Robroy Fawcett is one of five candidates for city treasurer. “I believe the city needs an independent city treasurer not appointed by the city manager or the mayor,” he said. “I’m an advocate of open government and I will keep you informed of everything. Elect ‘Open Fawcett’ and the money will flow!” he declared.
Fawcett said he is opposed to the current “skyrocketing” public employee salaries and that he will lead by example.” He said that current the treasurer’s salary is tied to the rates paid to high-ranking city administrators. His goal is to cut all administrator salaries, including that of the treasurer. “I will match dollar for dollar any cut,” he said. He said he believed he could save the city from $100,000 to $200,000 a year.
Douglas Shultz, also a candidate for treasurer, said he always wanted to be more involved with the community where he had grown up and that is why he ran for treasurer.
He has ten years of experience in financial services, as well as experience serving as a volunteer in the treasurer’s office for three years. He said he was not afraid of handling the large amounts of money the city invests annually and has managed an $80 million portfolio. He called himself the only candidate endorsed by four of the five city council members and the current treasurer, Ken Hugins — and the only candidate with financial experience. Another reason for voting for him, he said, is his bachelor’s degree in economics.
Dane White, 27, is running for the school board in District 4 of the Escondido Union High School District. He has lived in Escondido most of his life. White is a tradesman and carpenter who, if elected, would like to institute a true vocational program at the high school.
“Our district does a wonderful job of making people college ready, we would like to bump it up a little more for vocational education,” he said. He said he also wants to focus more on at risk students.” White, who was a foster child, said that he received wonderful mentoring from his foster parents. “I would like to offer the same chance that I was given to other at risk kids.”
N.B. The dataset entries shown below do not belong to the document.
Lemma slot_inv_effect key tc p p' :
  explicit_stop_slot tc p = Idle -> stop_effect tc p p' -> slot_inv key p -> slot_inv key p'.
Proof.
  intros Hidle [Hslots Hposts] Hinv. destruct (decide (key = slot_key tc)) as [->|Hk].
  - unfold slot_inv in Hinv. unfold explicit_stop_slot in Hidle. rewrite Hidle in Hinv. clear Hidle.
    destruct Hposts as [Hn | (answer & (prepared & Hp) & Ha)].
    + unfold slot_inv. rewrite (stop_answers_eq _ _ _ Hn). destruct (default _ _); [done|by apply refused_tail..].
    + assert (stop_answers (slot_key tc) (trace p') = answer :: stop_answers (slot_key tc) (trace p)) as Hs.
      { rewrite (stop_answers_posts _ (trace p')), Hp. unfold stop_answers at 1. simpl.
        rewrite bool_decide_eq_true_2 by done. f_equal. symmetry. apply stop_answers_posts. }
      unfold slot_inv. rewrite Hs. destruct Ha as [Hbusy|Href].
      * unfold explicit_stop_slot in Hbusy. by destruct (default _ _).
      * destruct (default _ _); [by constructor|done..].
  - unfold slot_inv. rewrite (Hslots key Hk).
    assert (stop_answers key (trace p') = stop_answers key (trace p)) as ->; [|done].
    destruct Hposts as [Hn | (answer & (prepared & Hp) & _)]; [by apply stop_answers_eq|].
    rewrite (stop_answers_posts _ (trace p')), Hp. unfold stop_answers at 1. simpl.
    rewrite bool_decide_eq_false_2 by done. symmetry. apply stop_answers_posts.
Qed.
Lemma slot_inv_step key p p' : stop_step p p' -> slot_inv key p -> slot_inv key p'.
Proof.
  destruct 1 as [fuel note tc before r p p' Hgas Hrun Hr|p w Hw]; [|by unfold slot_inv, trace in *; simpl; rewrite Hw].
  destruct (explicit_stop_slot tc p) eqn:Es; cycle 1.
  1, 2: apply busy_stop_effect in Hrun as ->; by rewrite ?Es.
  pose proof (idle_stop_result fuel note tc before p Hgas Es) as Hres.
  rewrite Hrun in Hres. unfold resulting, stop_result in Hres. simpl in Hres.
  apply (slot_inv_effect key tc p p' Es). destruct r; [by destruct Hres|done|done].
Qed.

(** C7: From a process that has stopped nothing, whatever the chain does: when a deal's STOP
    has been posted several times, every POST but the newest was answered with a proof
    that it did not land. *)
Theorem stops_are_posted_until_one_may_land (p0 p : process) (key : string)
    (Hslots : pr_slots p0 = ∅) (Hfresh : stop_answers key (trace p0) = [])
    (Hrun : rtc stop_step p0 p) :
  Forall refused (tail (stop_answers key (trace p))).
Proof.
  apply slot_inv_tail. assert (slot_inv key p0) as Hinv.
  { unfold slot_inv. rewrite Hslots, Hfresh, lookup_empty. simpl. constructor. }
  clear Hslots Hfresh. induction Hrun as [|p1 p2 p3 Hs _ IH]; [done|]. by apply IH, (slot_inv_step key p1).
Qed.

(** C33: A stop of a free slot that answers with a settlement answers honestly: it claims the
    STOP as its own only when the deal was closed by a call [stop] from the buyer's note
    in a message that the note sent on for this very submission, with a proved receipt;
    otherwise it says that the deal was already closed and that it sent nothing, or that
    it does not know who closed it. *)
Theorem stops_are_claimed_on_evidence (fuel : nat) (note : string) (tc : TokenContract)
    (before : prog world unit) (p p' : process) (s : Settlement)
    (Hgas : forall w, posts (snd (snd (before w))) = posts (snd w))
    (Hidle : explicit_stop_slot tc p = Idle)
    (Hrun : explicit_buyer_stop_with normalize_addr external_message_hash fuel note tc before p = (Some (Ok s), p')) :
  explicit_stop_slot tc p' = Terminal s /\ stop_answer_is_honest note tc (trace p) s (trace p').
Proof.
  pose proof (idle_stop_result fuel note tc before p Hgas Hidle) as Hres.
  rewrite Hrun in Hres. unfold resulting, stop_result in Hres. simpl in Hres. tauto.
Qed.
End Stops.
Mirek Gorny is a candidate for Escondido Union Elementary District, region 4. He has been a member of TERC for several years and had once been president. He moved to Escondido in 2001 and said, “This is my city of choice.”
Gorny has been president of the Escondido library board of trustees for a year and a half, where he advocated increasing eBook availability to patrons and installing RFID readers and bringing faster internet to the library.
As a local real estate broker Gorny said his experience as a negotiator, would be useful on the school board. “ I have a four year old son and I’m very passionate in asking that all students receive a quality education. I will stand up for all of the students, no matter their status,” he said.
Tim Fillinger is running for the Palomar Community College board, which is responsible for a budget of ½ billion dollars. The board decides who will be awarded the construction for millions of dollars of building projects for the largest community college district in the state. It also decides what clubs are allowed on campus. He would like to implement better internships at the college.
He would bring a Republican’s perspective to the board, which he said could use it. He asked members not to waste their vote by spreading them out between several candidates. “We need more Republicans on that board.” Although candidates are not allowed to name their party in ballot statements, he said you can tell because a “conservative” is a code word for Republican and someone supporting “diversity” is usually a Democrat.
Dr. Doug Moir
Dr. Doug Moir Is running for the Palomar Health Board. He has been a doctor practicing at Palomar Health for many years. “In a sense I know where all of the bodies are buried,” he quipped. “I’m the only candidate with experience in raising funds for Palomar Health.” He noted that the district is the largest hospital district in the state.
The next candidate forum in Escondido will be the Escondido Chamber of Commerce forum for city council and the Board of Supervisors Thursday, October 6, 7:15 a.m.–9:30 a.m. at the California Center for the Arts, Escondido.